Stored data entries:
::::::::::
(** * libpmemobj++ pool handles: [pmem::obj::pool_base] and [pmem::obj::pool<T>]

    A shallow embedding of [include/libpmemobj++/pool.hpp].  The header is a
    thin C++ layer over the C engine libpmemobj: every method either checks
    the handle, throws, or forwards to a [pmemobj_*] call.  The engine is an
    interface here ([Engine]); the C++ side (the handle, the heap-allocated
    [detail::pool_data] record, exceptions) is modelled concretely.  *)

From Stdlib Require Import ZArith.
From stdpp Require Import base option gmap strings list.

Local Open Scope N_scope.
Local Open Scope string_scope.

(** ** Pointers and plain C data *)

(** Addresses ([PMEMobjpool *], [void *], [detail::pool_data *]) are natural
    numbers; [nullptr] is 0. *)
Abbreviation ptr := N (only parsing).
Definition nullptr : ptr := 0.

(** [PMEMoid] of libpmemobj: pool id and offset. *)
Record PMEMoid := mkPMEMoid { pool_uuid_lo : N; off : N }.

(** [persistent_ptr<T>] as built by [persistent_ptr<T> root = <PMEMoid>]. *)
Record persistent_ptr := mk_persistent_ptr { raw : PMEMoid }.

(** [struct pobj_defrag_result { size_t total; size_t relocated; }]. *)
Record pobj_defrag_result := mk_defrag_result { total : N; relocated : N }.

(** [<errno.h>] values tested by [check_pool] (Linux numbering). *)
Definition ENOENT : Z := 2.
Definition EEXIST : Z := 17.
Definition EINVAL : Z := 22.
Definition EFBIG : Z := 27.

(** [<sys/stat.h>] permission bits and the default create mode
    [S_IWUSR | S_IRUSR]. *)
Definition S_IRUSR : N := 256.
Definition S_IWUSR : N := 128.
Definition DEFAULT_MODE : N := N.lor S_IWUSR S_IRUSR.

(** ** Exceptions *)

Inductive exn_class :=
| logic_error                                   (* std::logic_error *)
| pool_error                                    (* pmem::pool_error *)
| pool_invalid_argument                         (* pmem::pool_invalid_argument *)
| defrag_error (result : pobj_defrag_result)    (* pmem::defrag_error, with its result member *)
| ctl_error                                     (* pmem::ctl_error *)
| bad_alloc.                                    (* std::bad_alloc *)

(** An exception object: its class, its [what()] text, and the engine's
    diagnostic message when one was attached. *)
Record exn := mk_exn {
  exn_class_of : exn_class;
  what : string;
  diagnostic : option string
}.

Definition raise_of (c : exn_class) (msg : string) : exn :=
  {| exn_class_of := c; what := msg; diagnostic := None |}.

(** The outcome of running a piece of C++ from a world of type [W]: normal
    return or a propagating exception, each with the world it leaves, or
    undefined behaviour (a dereference of a dead or null pointer at this
    layer, or a call the engine gives no meaning to), which leaves none. *)
Inductive outcome (W A : Type) : Type :=
| Ok (a : A) (w : W)
| Throw (e : exn) (w : W)
| Undefined.
Arguments Ok {W A} a w.
Arguments Throw {W A} e w.
Arguments Undefined {W A}.

Definition is_Ok {W A} (o : outcome W A) : bool :=
  match o with Ok _ _ => true | _ => false end.
Definition is_Throw {W A} (o : outcome W A) : bool :=
  match o with Throw _ _ => true | _ => false end.

(** ** The user-data record *)

(** A cleanup action is an opaque callback; running it is observable only
    through the trace. *)
Definition action := nat.

(** Modelled from the spec: [detail::pool_data] (detail/pool_data.hpp) is not
    among the sources at hand.  The spec gives it an initialized flag, cleared when the
    record is created and set by higher layers on first use, and an ordered
    collection of cleanup actions, kept here in registration order;
    [user_data->cleanup()] runs them in that order and each returns
    normally. *)
Record pool_data := mk_pool_data {
  initialized : bool;
  cleanup : list action
}.

Definition new_pool_data : pool_data :=
  {| initialized := false; cleanup := [] |}.

(** ** The engine interface *)

(** libpmemobj and the pieces of the C runtime the header touches.  [E] is the
    engine's whole state: pool files, open pools with their user-data slot,
    mapped memory and what of it is durable, [errno] and the last error
    message, and whether the free store has room for one more
    [detail::pool_data].  A call of which C gives no meaning (a pool pointer
    that is not an open pool) answers [None].  [pool_is_open] and
    [path_exists] are never called by the header; they only serve to state
    the engine's contract. *)
Class Engine (E : Type) := {
  errno : E → Z;
  free_store_exhausted : E → bool;
  pmemobj_errormsg : E → string;
  pool_is_open : ptr → E → bool;
  path_exists : string → E → bool;
  pmemobj_open : string → string → E → ptr * E;
  pmemobj_create : string → string → N → N → E → ptr * E;
  pmemobj_check : string → string → E → Z * E;
  pmemobj_close : ptr → E → option E;
  pmemobj_set_user_data : ptr → ptr → E → option E;
  pmemobj_get_user_data : ptr → E → option ptr;
  pmemobj_persist : ptr → N → N → E → option E;
  pmemobj_flush : ptr → N → N → E → option E;
  pmemobj_drain : ptr → E → option E;
  pmemobj_memcpy_persist : ptr → N → N → N → E → option (N * E);
  pmemobj_memset_persist : ptr → N → Z → N → E → option (N * E);
  pmemobj_defrag : ptr → list N → N → E → option (Z * pobj_defrag_result * E);
  pmemobj_root : ptr → N → E → option (PMEMoid * E);
  memcpy : N → N → N → E → option E;
  memset : N → Z → N → E → option E
}.
(** C9, amended.  For every run started from a fresh ledger (position
    0), whatever the cash, the signal Series and the prices, the
    position is [>= 0] after every number of passes of the loop,
    whether the loop goes on or raises: the engine buys only positive
    quantities and sells only the whole of a positive position. *)
Theorem engine_position_nonnegative :
  forall (sig : Series.t) (prices : list F64.float) (cash0 : F64.float) (n : nat),
    Z.le 0
      (Broker64.position
         (snd (Backtester64.loop sig
                 {| Backtester64.prev_sig := Some 0;
                    Backtester64.equity_acc := [] |}
                 (firstn n (Backtester64.items prices))
                 (Broker64.init cash0)))).
Proof.
  intros sig prices cash0 n. apply loop_position. cbn. lia.
Qed.

(** ** Series: lengths *)

Section SeriesLengths.
Import Series.

Lemma zip_with_length {A B C} (f : A -> B -> C) (xs : list A) (ys : list B) :
  length (zip_with f xs ys) = Nat.min (length xs) (length ys).
Proof.
  revert ys. induction xs as [| x xs IH]; intros [| y ys]; cbn; auto.
Qed.

Lemma shift_length (n : nat) (s : t) : length (shift n s) = length s.
Proof.
  unfold shift. rewrite length_firstn, length_app, repeat_length. lia.
Qed.

Lemma fillna_length (v : Q) (s : t) : length (fillna v s) = length s.
Proof. apply length_map. Qed.

Lemma replace_nan_length (v : Q) (s : t) : length (replace_nan v s) = length s.
Proof. apply length_map. Qed.

Lemma clip_length (lo hi : Q) (s : t) : length (clip lo hi s) = length s.
Proof. apply length_map. Qed.

Lemma ffill_from_length (last : option Q) (s : t) :
  length (ffill_from last s) = length s.
Proof.
  revert last. induction s as [| [a |] s IH]; intros last; cbn; auto.
Qed.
::::::::::
- [Work request]:
Set down, exactly as they stand above, the lines starting with the line with "(** Addresses ([PMEMobjpool" and going on through the line with "(** [persistent_ptr<T>] as", and no others.

- [Task solution]:
(** Addresses ([PMEMobjpool *], [void *], [detail::pool_data *]) are natural
    numbers; [nullptr] is 0. *)
Abbreviation ptr := N (only parsing).
Definition nullptr : ptr := 0.

(** [PMEMoid] of libpmemobj: pool id and offset. *)
Record PMEMoid := mkPMEMoid { pool_uuid_lo : N; off : N }.

(** [persistent_ptr<T>] as built by [persistent_ptr<T> root = <PMEMoid>]. *)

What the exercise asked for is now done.